=== The problem ===
Set the records down again in full, with every word kept.

┄┄┄┄┄┄┄┄┄┄

(** * common/utils.py of MahjongCopilot: a shallow embedding

    The module is embedded function by function.  Python values are
    modelled as the interpreter has them:

    - [int] is an unbounded integer ([Z]);
    - [float] is an IEEE 754 binary64 number, taken from the
      specification of floating-point arithmetic shipped with the
      prover ([spec_float] with 53 bits of precision and maximal
      exponent 1024), so that rounding, infinities and NaN are those
      of the interpreter;
    - an exception is a value of [exn] carried by [result];
    - a method that mutates [self] returns the new object together
      with its outcome, so that the object left behind by a raising
      call is part of the model;
    - readings of the clock, of the file system, of the random
      generator and of external commands are inputs of the embedded
      functions.

    Statements about floats range over every value of [spec_float],
    the binary64 numbers in canonical form among them; concrete
    instants are written [literal n d], the float nearest to [n/d]. *)

From Stdlib Require Import ZArith List Bool String Ascii Lia.
From Stdlib Require Import Floats.SpecFloat.
Import ListNotations.

Local Open Scope string_scope.
Local Open Scope list_scope.
Local Open Scope Z_scope.

(** ** Python values *)

Module Py.

(** Exceptions the embedded code can raise. *)
Inductive exn : Type :=
| OverflowError
| ZeroDivisionError
| IndexError
| CalledProcessError (returncode : Z)
| Exception (name : string).

Inductive result (A : Type) : Type :=
| Ok (a : A)
| Raise (e : exn).
Arguments Ok {A} a.
Arguments Raise {A} e.

Definition bind {A B : Type} (r : result A) (k : A -> result B) : result B :=
  match r with
  | Ok a => k a
  | Raise e => Raise e
  end.

(** binary64 *)
Definition prec : Z := 53.
Definition emax : Z := 1024.

Definition float : Type := spec_float.

Definition fsub : float -> float -> float := SFsub prec emax.
Definition fadd : float -> float -> float := SFadd prec emax.
Definition fdiv : float -> float -> float := SFdiv prec emax.

(** Comparisons of two floats; every comparison with NaN is false. *)
Definition feq (x y : float) : bool := SFeqb x y.
Definition flt (x y : float) : bool := SFltb x y.
Definition fle (x y : float) : bool := SFleb x y.
Definition fgt (x y : float) : bool := SFltb y x.
Definition fge (x y : float) : bool := SFleb y x.

(** [float(n)] for an int [n]: the nearest binary64 number, ties to
    even; an int that rounds beyond the largest finite float raises
    [OverflowError]. *)
Definition round_int (n : Z) : float := binary_normalize prec emax n 0 false.

Definition float_of_int (n : Z) : result float :=
  match round_int n with
  | S754_infinity _ => Raise OverflowError
  | x => Ok x
  end.

Definition fzero : float := S754_zero false.

(** [a / b] on floats: a zero divisor raises. *)
Definition float_truediv (a b : float) : result float :=
  if feq b fzero then Raise ZeroDivisionError else Ok (fdiv a b).

(** [n / b] for an int [n] and a float [b]: [n] is converted first. *)
Definition int_truediv_float (n : Z) (b : float) : result float :=
  bind (float_of_int n) (fun a => float_truediv a b).

(** A decimal literal [n/d] denotes the float nearest to the
    quotient, which is what dividing the two (exactly representable)
    integers yields. *)
Definition literal (n d : Z) : float := fdiv (round_int n) (round_int d).

(** A number held by a dynamically typed attribute. *)
Inductive num : Type :=
| Int (n : Z)
| Float (x : float).

(** Exact order between a float and an int, as the interpreter
    compares them (no rounding of the int). *)
Definition cmp_float_int (x : float) (n : Z) : option comparison :=
  match x with
  | S754_nan => None
  | S754_infinity s => Some (if s then Lt else Gt)
  | S754_zero _ => Some (0 ?= n)
  | S754_finite s m e =>
      let v := cond_Zopp s (Zpos m) in
      Some (if 0 <=? e then (v * 2 ^ e ?= n) else (v ?= n * 2 ^ (- e)))
  end.

(** [x > t], [x >= t] for a float [x] and a number [t]. *)
Definition fgt_num (x : float) (t : num) : bool :=
  match t with
  | Int n => match cmp_float_int x n with Some Gt => true | _ => false end
  | Float y => fgt x y
  end.

(** [v >= 0] and [v == 0] for a number [v]. *)
Definition num_ge0 (v : num) : bool :=
  match v with
  | Int n => 0 <=? n
  | Float x => fge x fzero
  end.

Definition num_eq0 (v : num) : bool :=
  match v with
  | Int n => n =? 0
  | Float x => feq x fzero
  end.

End Py.

Import Py.

(** ** class FPSCounter *)

Record FPSCounter : Type := mkFPSCounter {
  _start_time : float;
  _frame_count : Z;
  _fps : num
}.

(** [__init__]: [now] is the reading of [time.time()] during the call. *)
Definition __init__ (now : float) : FPSCounter :=
  {| _start_time := now; _frame_count := 0; _fps := Int 0 |}.

(** [frame]: [now] is the reading of [time.time()] during the call.
    The count is stored before the division is attempted, so a raising
    call leaves the incremented count behind. *)
Definition frame (self : FPSCounter) (now : float) : FPSCounter * result unit :=
  let self1 := {| _start_time := _start_time self;
                  _frame_count := _frame_count self + 1;
                  _fps := _fps self |} in
  let current_time := now in
  let elapsed_time := fsub current_time (_start_time self1) in
  if fge elapsed_time (literal 10 10) then
    match int_truediv_float (_frame_count self1) elapsed_time with
    | Ok q =>
        ({| _start_time := current_time; _frame_count := 0; _fps := Float q |},
         Ok tt)
    | Raise e => (self1, Raise e)
    end
  else (self1, Ok tt).

(** [reset] calls [__init__] on the same object. *)
Definition reset (self : FPSCounter) (now : float) : FPSCounter :=
  __init__ now.

(** The [fps] property: the object is returned untouched with the value. *)
Definition fps (self : FPSCounter) : FPSCounter * num :=
  (self, _fps self).

(** ** The operating system seen by [wait_for_file]

    The three services the function calls.  Each takes the state of
    the world and returns the next one; nothing is assumed about how
    the clock, the file system or a sleep behave. *)

Record OS : Type := mkOS {
  World : Type;
  os_time : World -> float * World;             (* time.time() *)
  os_exists : string -> World -> bool * World;  (* pathlib.Path(file).exists() *)
  os_sleep : float -> World -> World            (* time.sleep(secs) *)
}.

(** What a call did, in order, with the answers it received. *)
Inductive event : Type :=
| EvTime (t : float)
| EvExists (file : string) (found : bool)
| EvSleep (secs : float).

Definition half_second : float := literal 5 10.

(** The [while] loop of [wait_for_file], one iteration per unit of
    fuel; [None] when the fuel runs out before the loop is left. *)
Fixpoint wait_loop (os : OS) (fuel : nat) (file : string) (timeout : num)
    (start_time : float) (w : World os) : option (bool * World os * list event) :=
  match fuel with
  | O => None
  | S fuel' =>
      let (found, w1) := os_exists os file w in
      if found then Some (true, w1, [EvExists file true])
      else
        let (now, w2) := os_time os w1 in
        if fgt_num (fsub now start_time) timeout
        then Some (false, w2, [EvExists file false; EvTime now])
        else
          match wait_loop os fuel' file timeout start_time
                  (os_sleep os half_second w2) with
          | Some (r, w', evs) =>
              Some (r, w', EvExists file false :: EvTime now
                             :: EvSleep half_second :: evs)
          | None => None
          end
  end.

Definition wait_for_file (os : OS) (fuel : nat) (file : string) (timeout : num)
    (w : World os) : option (bool * World os * list event) :=
  let (start_time, w0) := os_time os w in
  match wait_loop os fuel file timeout start_time w0 with
  | Some (r, w', evs) => Some (r, w', EvTime start_time :: evs)
  | None => None
  end.

(** The world at the [k]-th existence check of a call that is still
    looping, what that check answers, and whether the clock reading
    that follows it exceeds the timeout. *)
Definition after_poll (os : OS) (file : string) (w : World os) : World os :=
  os_sleep os half_second (snd (os_time os (snd (os_exists os file w)))).

Fixpoint poll_world (os : OS) (file : string) (k : nat) (w : World os) : World os :=
  match k with
  | O => w
  | S k' => poll_world os file k' (after_poll os file w)
  end.

Definition poll_found (os : OS) (file : string) (w : World os) (k : nat) : bool :=
  fst (os_exists os file (poll_world os file k w)).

┄┄┄┄┄┄┄┄┄┄

=== Result of the task ===
(** * common/utils.py of MahjongCopilot: a shallow embedding

    The module is embedded function by function.  Python values are
    modelled as the interpreter has them:

    - [int] is an unbounded integer ([Z]);
    - [float] is an IEEE 754 binary64 number, taken from the
      specification of floating-point arithmetic shipped with the
      prover ([spec_float] with 53 bits of precision and maximal
      exponent 1024), so that rounding, infinities and NaN are those
      of the interpreter;
    - an exception is a value of [exn] carried by [result];
    - a method that mutates [self] returns the new object together
      with its outcome, so that the object left behind by a raising
      call is part of the model;
    - readings of the clock, of the file system, of the random
      generator and of external commands are inputs of the embedded
      functions.

    Statements about floats range over every value of [spec_float],
    the binary64 numbers in canonical form among them; concrete
    instants are written [literal n d], the float nearest to [n/d]. *)

From Stdlib Require Import ZArith List Bool String Ascii Lia.
From Stdlib Require Import Floats.SpecFloat.
Import ListNotations.

Local Open Scope string_scope.
Local Open Scope list_scope.
Local Open Scope Z_scope.

(** ** Python values *)

Module Py.

(** Exceptions the embedded code can raise. *)
Inductive exn : Type :=
| OverflowError
| ZeroDivisionError
| IndexError
| CalledProcessError (returncode : Z)
| Exception (name : string).

Inductive result (A : Type) : Type :=
| Ok (a : A)
| Raise (e : exn).
Arguments Ok {A} a.
Arguments Raise {A} e.

Definition bind {A B : Type} (r : result A) (k : A -> result B) : result B :=
  match r with
  | Ok a => k a
  | Raise e => Raise e
  end.

(** binary64 *)
Definition prec : Z := 53.
Definition emax : Z := 1024.

Definition float : Type := spec_float.

Definition fsub : float -> float -> float := SFsub prec emax.
Definition fadd : float -> float -> float := SFadd prec emax.
Definition fdiv : float -> float -> float := SFdiv prec emax.

(** Comparisons of two floats; every comparison with NaN is false. *)
Definition feq (x y : float) : bool := SFeqb x y.
Definition flt (x y : float) : bool := SFltb x y.
Definition fle (x y : float) : bool := SFleb x y.
Definition fgt (x y : float) : bool := SFltb y x.
Definition fge (x y : float) : bool := SFleb y x.

(** [float(n)] for an int [n]: the nearest binary64 number, ties to
    even; an int that rounds beyond the largest finite float raises
    [OverflowError]. *)
Definition round_int (n : Z) : float := binary_normalize prec emax n 0 false.

Definition float_of_int (n : Z) : result float :=
  match round_int n with
  | S754_infinity _ => Raise OverflowError
  | x => Ok x
  end.

Definition fzero : float := S754_zero false.

(** [a / b] on floats: a zero divisor raises. *)
Definition float_truediv (a b : float) : result float :=
  if feq b fzero then Raise ZeroDivisionError else Ok (fdiv a b).

(** [n / b] for an int [n] and a float [b]: [n] is converted first. *)
Definition int_truediv_float (n : Z) (b : float) : result float :=
  bind (float_of_int n) (fun a => float_truediv a b).

(** A decimal literal [n/d] denotes the float nearest to the
    quotient, which is what dividing the two (exactly representable)
    integers yields. *)
Definition literal (n d : Z) : float := fdiv (round_int n) (round_int d).

(** A number held by a dynamically typed attribute. *)
Inductive num : Type :=
| Int (n : Z)
| Float (x : float).

(** Exact order between a float and an int, as the interpreter
    compares them (no rounding of the int). *)
Definition cmp_float_int (x : float) (n : Z) : option comparison :=
  match x with
  | S754_nan => None
  | S754_infinity s => Some (if s then Lt else Gt)
  | S754_zero _ => Some (0 ?= n)
  | S754_finite s m e =>
      let v := cond_Zopp s (Zpos m) in
      Some (if 0 <=? e then (v * 2 ^ e ?= n) else (v ?= n * 2 ^ (- e)))
  end.

(** [x > t], [x >= t] for a float [x] and a number [t]. *)
Definition fgt_num (x : float) (t : num) : bool :=
  match t with
  | Int n => match cmp_float_int x n with Some Gt => true | _ => false end
  | Float y => fgt x y
  end.

(** [v >= 0] and [v == 0] for a number [v]. *)
Definition num_ge0 (v : num) : bool :=
  match v with
  | Int n => 0 <=? n
  | Float x => fge x fzero
  end.

Definition num_eq0 (v : num) : bool :=
  match v with
  | Int n => n =? 0
  | Float x => feq x fzero
  end.

End Py.

Import Py.

(** ** class FPSCounter *)

Record FPSCounter : Type := mkFPSCounter {
  _start_time : float;
  _frame_count : Z;
  _fps : num
}.

(** [__init__]: [now] is the reading of [time.time()] during the call. *)
Definition __init__ (now : float) : FPSCounter :=
  {| _start_time := now; _frame_count := 0; _fps := Int 0 |}.

(** [frame]: [now] is the reading of [time.time()] during the call.
    The count is stored before the division is attempted, so a raising
    call leaves the incremented count behind. *)
Definition frame (self : FPSCounter) (now : float) : FPSCounter * result unit :=
  let self1 := {| _start_time := _start_time self;
                  _frame_count := _frame_count self + 1;
                  _fps := _fps self |} in
  let current_time := now in
  let elapsed_time := fsub current_time (_start_time self1) in
  if fge elapsed_time (literal 10 10) then
    match int_truediv_float (_frame_count self1) elapsed_time with
    | Ok q =>
        ({| _start_time := current_time; _frame_count := 0; _fps := Float q |},
         Ok tt)
    | Raise e => (self1, Raise e)
    end
  else (self1, Ok tt).

(** [reset] calls [__init__] on the same object. *)
Definition reset (self : FPSCounter) (now : float) : FPSCounter :=
  __init__ now.

(** The [fps] property: the object is returned untouched with the value. *)
Definition fps (self : FPSCounter) : FPSCounter * num :=
  (self, _fps self).

(** ** The operating system seen by [wait_for_file]

    The three services the function calls.  Each takes the state of
    the world and returns the next one; nothing is assumed about how
    the clock, the file system or a sleep behave. *)

Record OS : Type := mkOS {
  World : Type;
  os_time : World -> float * World;             (* time.time() *)
  os_exists : string -> World -> bool * World;  (* pathlib.Path(file).exists() *)
  os_sleep : float -> World -> World            (* time.sleep(secs) *)
}.

(** What a call did, in order, with the answers it received. *)
Inductive event : Type :=
| EvTime (t : float)
| EvExists (file : string) (found : bool)
| EvSleep (secs : float).

Definition half_second : float := literal 5 10.

(** The [while] loop of [wait_for_file], one iteration per unit of
    fuel; [None] when the fuel runs out before the loop is left. *)
Fixpoint wait_loop (os : OS) (fuel : nat) (file : string) (timeout : num)
    (start_time : float) (w : World os) : option (bool * World os * list event) :=
  match fuel with
  | O => None
  | S fuel' =>
      let (found, w1) := os_exists os file w in
      if found then Some (true, w1, [EvExists file true])
      else
        let (now, w2) := os_time os w1 in
        if fgt_num (fsub now start_time) timeout
        then Some (false, w2, [EvExists file false; EvTime now])
        else
          match wait_loop os fuel' file timeout start_time
                  (os_sleep os half_second w2) with
          | Some (r, w', evs) =>
              Some (r, w', EvExists file false :: EvTime now
                             :: EvSleep half_second :: evs)
          | None => None
          end
  end.

Definition wait_for_file (os : OS) (fuel : nat) (file : string) (timeout : num)
    (w : World os) : option (bool * World os * list event) :=
  let (start_time, w0) := os_time os w in
  match wait_loop os fuel file timeout start_time w0 with
  | Some (r, w', evs) => Some (r, w', EvTime start_time :: evs)
  | None => None
  end.

(** The world at the [k]-th existence check of a call that is still
    looping, what that check answers, and whether the clock reading
    that follows it exceeds the timeout. *)
Definition after_poll (os : OS) (file : string) (w : World os) : World os :=
  os_sleep os half_second (snd (os_time os (snd (os_exists os file w)))).

Fixpoint poll_world (os : OS) (file : string) (k : nat) (w : World os) : World os :=
  match k with
  | O => w
  | S k' => poll_world os file k' (after_poll os file w)
  end.

Definition poll_found (os : OS) (file : string) (w : World os) (k : nat) : bool :=
  fst (os_exists os file (poll_world os file k w)).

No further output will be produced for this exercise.